- Exercise directions: Write out again only the lines that run from the start of the entries to the line containing "simplify_eq. eexists. split;", both included.

*** Task data ***

(** Going to sleep on [s]. *)
Lemma block_ok s x c rest old :
  code m !! t = Some c → semas k !! s = Some x → value x = 0%Z → idle_thread k ≠ Some t →
  builds rest = builds c → wf k H (I_sema_down s :: rest) →
  (∀ s' o c0, c = I_sema_down_loop s' o :: c0 → s' = s) → (∀ l, ¬ pend l c) →
  ∃ k', sema_down_loop s old (with_intr false (in_external_intr k) (yield_on_return k) k) = Ret (false, k') ∧
    moves 0 k k' ∧ minv (mk_machine k' (<[t:=I_sema_down_loop s old :: rest]> (code m)) (held m)).
Proof using Hm.
  clear dir_reopen palloc_get_page.
  intros Hc Hx Hv Hni Hb Hwf Hlp Hp. destruct cur_thread as (th & Hth & Hmg & Hst).
  pose proof (s_ext _ _ (i_sched _ Hm)) as He.
  set (k1 := with_intr false (in_external_intr k) (yield_on_return k) k).
  set (k2 := with_threads (<[t := set_status THREAD_BLOCKED th]>)
               (with_semas (<[s := mk_sema (value x) (waiters x ++ [t])]>) k1)).
  set (c' := I_sema_down_loop s old :: rest).
  assert (Hsem : ∀ s', semas k2 !! s' = if decide (s' = s) then Some (mk_sema (value x) (waiters x ++ [t])) else semas k !! s').
  { intros s'. cbn. destruct (decide (s' = s)) as [->|]; [by rewrite lookup_insert_eq|by rewrite lookup_insert_ne]. }
  assert (Hok : sched_ok k2 (<[t:=c']> (code m))).
  { apply (sched_queue k (code m) (i_sched _ Hm) t th c Hth Hst Hc k2 c' Hb eq_refl eq_refl eq_refl THREAD_BLOCKED); try done.
    - apply (s_ready_nodup _ _ (i_sched _ Hm)).
    - intros p. cbn. naive_solver.
    - intros s' x'. rewrite Hsem. destruct (decide (s' = s)) as [->|Hne].
      + intros [= <-]. exists x. cbn [waiters]. split_and!; [done| |].
        * apply NoDup_app. split_and!; [by apply (s_wait_nodup _ _ (i_sched _ Hm) s)| |apply NoDup_singleton].
          intros p Hpx ->%list_elem_of_singleton. by eapply cur_not_linked.
        * intros p. rewrite elem_of_app, list_elem_of_singleton. unfold c'. naive_solver.
      + intros Hx'. exists x'. split_and!; [done|by apply (s_wait_nodup _ _ (i_sched _ Hm) s')|].
        intros p. unfold c'. naive_solver.
    - intros s' x' Hx'. rewrite Hsem. destruct (decide (s' = s)) as [->|Hne]; [|eauto].
      simplify_eq. eexists. split; [done|]. cbn [waiters]. set_solver.
    - intros _. right. exists s. rewrite Hsem, decide_True by done. eexists. split; [done|]. cbn [waiters]. set_solver. }
  destruct (leave_minv k2 th THREAD_BLOCKED c c') as (k' & Hrun & Htk & _ & Hrl & Hm'); try done.
  - intros s' x0 Hx0. rewrite Hsem. destruct (decide _) as [->|]; [|eauto]. simplify_eq. eauto.
  - intros _. unfold c'. cbn [wfc]. eapply wf_mono; [|done]. split_and!; auto.
    intros s'. unfold sema_in. rewrite Hsem. destruct (decide _); [eauto|done].
  - intros l. split; [done|]. intros Hl. by destruct (Hp l).
  - intros s' x'. rewrite Hsem. destruct (decide (s' = s)) as [->|Hne].
    + intros [= <-]. cbn [value waiters]. split; [lia|auto].
    + intros Hx'. destruct (i_wake _ Hm _ _ Hx') as [Hv' _]. split; [done|]. right; right. split; [|eauto with lia].
      intros o c0 ->. by destruct (Hlp _ _ _ eq_refl).
  - exists k'. split_and!; [|by apply (moves_switch k2 k' []); [|rewrite app_nil_r|]|done]. unfold sema_down_loop.
    assert (Hx1 : load_sema s k1 = Ret (x, k1)) by (unfold load_sema; cbn; by rewrite Hx).
    rewrite (bind_Ret _ _ _ _ _ Hx1), Hv, Z.eqb_refl.
    rewrite (thread_current_bind _ k1 th) by done. cbn [current with_intr k1].
    assert (Hpush : push_waiter s t k1 = Ret (tt, with_semas (<[s := mk_sema (value x) (waiters x ++ [t])]>) k1)).
    { unfold push_waiter. rewrite (bind_Ret _ _ _ _ _ Hx1), gets_bind.
      rewrite linked_false; [done|apply cur_not_ready|]. intros s' x'. apply cur_not_linked. }
    rewrite (bind_Ret _ _ _ _ _ Hpush). unfold thread_block, intr_context, intr_get_level.
    rewrite bind_assoc, gets_bind, bind_assoc, ASSERT_bind by (cbn; by rewrite He).
    rewrite bind_assoc, gets_bind, bind_assoc, ASSERT_bind by done.
    rewrite bind_assoc, (thread_current_bind _ _ th) by done.
    rewrite bind_assoc, (upd_thread_bind _ _ _ _ th) by done.
    by rewrite (bind_Ret _ _ _ _ _ Hrun).
Qed.
End spec.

*** End of Task data ***

- Written solution:
(** Going to sleep on [s]. *)
Lemma block_ok s x c rest old :
  code m !! t = Some c → semas k !! s = Some x → value x = 0%Z → idle_thread k ≠ Some t →
  builds rest = builds c → wf k H (I_sema_down s :: rest) →
  (∀ s' o c0, c = I_sema_down_loop s' o :: c0 → s' = s) → (∀ l, ¬ pend l c) →
  ∃ k', sema_down_loop s old (with_intr false (in_external_intr k) (yield_on_return k) k) = Ret (false, k') ∧
    moves 0 k k' ∧ minv (mk_machine k' (<[t:=I_sema_down_loop s old :: rest]> (code m)) (held m)).
Proof using Hm.
  clear dir_reopen palloc_get_page.
  intros Hc Hx Hv Hni Hb Hwf Hlp Hp. destruct cur_thread as (th & Hth & Hmg & Hst).
  pose proof (s_ext _ _ (i_sched _ Hm)) as He.
  set (k1 := with_intr false (in_external_intr k) (yield_on_return k) k).
  set (k2 := with_threads (<[t := set_status THREAD_BLOCKED th]>)
               (with_semas (<[s := mk_sema (value x) (waiters x ++ [t])]>) k1)).
  set (c' := I_sema_down_loop s old :: rest).
  assert (Hsem : ∀ s', semas k2 !! s' = if decide (s' = s) then Some (mk_sema (value x) (waiters x ++ [t])) else semas k !! s').
  { intros s'. cbn. destruct (decide (s' = s)) as [->|]; [by rewrite lookup_insert_eq|by rewrite lookup_insert_ne]. }
  assert (Hok : sched_ok k2 (<[t:=c']> (code m))).
  { apply (sched_queue k (code m) (i_sched _ Hm) t th c Hth Hst Hc k2 c' Hb eq_refl eq_refl eq_refl THREAD_BLOCKED); try done.
    - apply (s_ready_nodup _ _ (i_sched _ Hm)).
    - intros p. cbn. naive_solver.
    - intros s' x'. rewrite Hsem. destruct (decide (s' = s)) as [->|Hne].
      + intros [= <-]. exists x. cbn [waiters]. split_and!; [done| |].
        * apply NoDup_app. split_and!; [by apply (s_wait_nodup _ _ (i_sched _ Hm) s)| |apply NoDup_singleton].
          intros p Hpx ->%list_elem_of_singleton. by eapply cur_not_linked.
        * intros p. rewrite elem_of_app, list_elem_of_singleton. unfold c'. naive_solver.
      + intros Hx'. exists x'. split_and!; [done|by apply (s_wait_nodup _ _ (i_sched _ Hm) s')|].
        intros p. unfold c'. naive_solver.
    - intros s' x' Hx'. rewrite Hsem. destruct (decide (s' = s)) as [->|Hne]; [|eauto].
      simplify_eq. eexists. split; [done|]. cbn [waiters]. set_solver.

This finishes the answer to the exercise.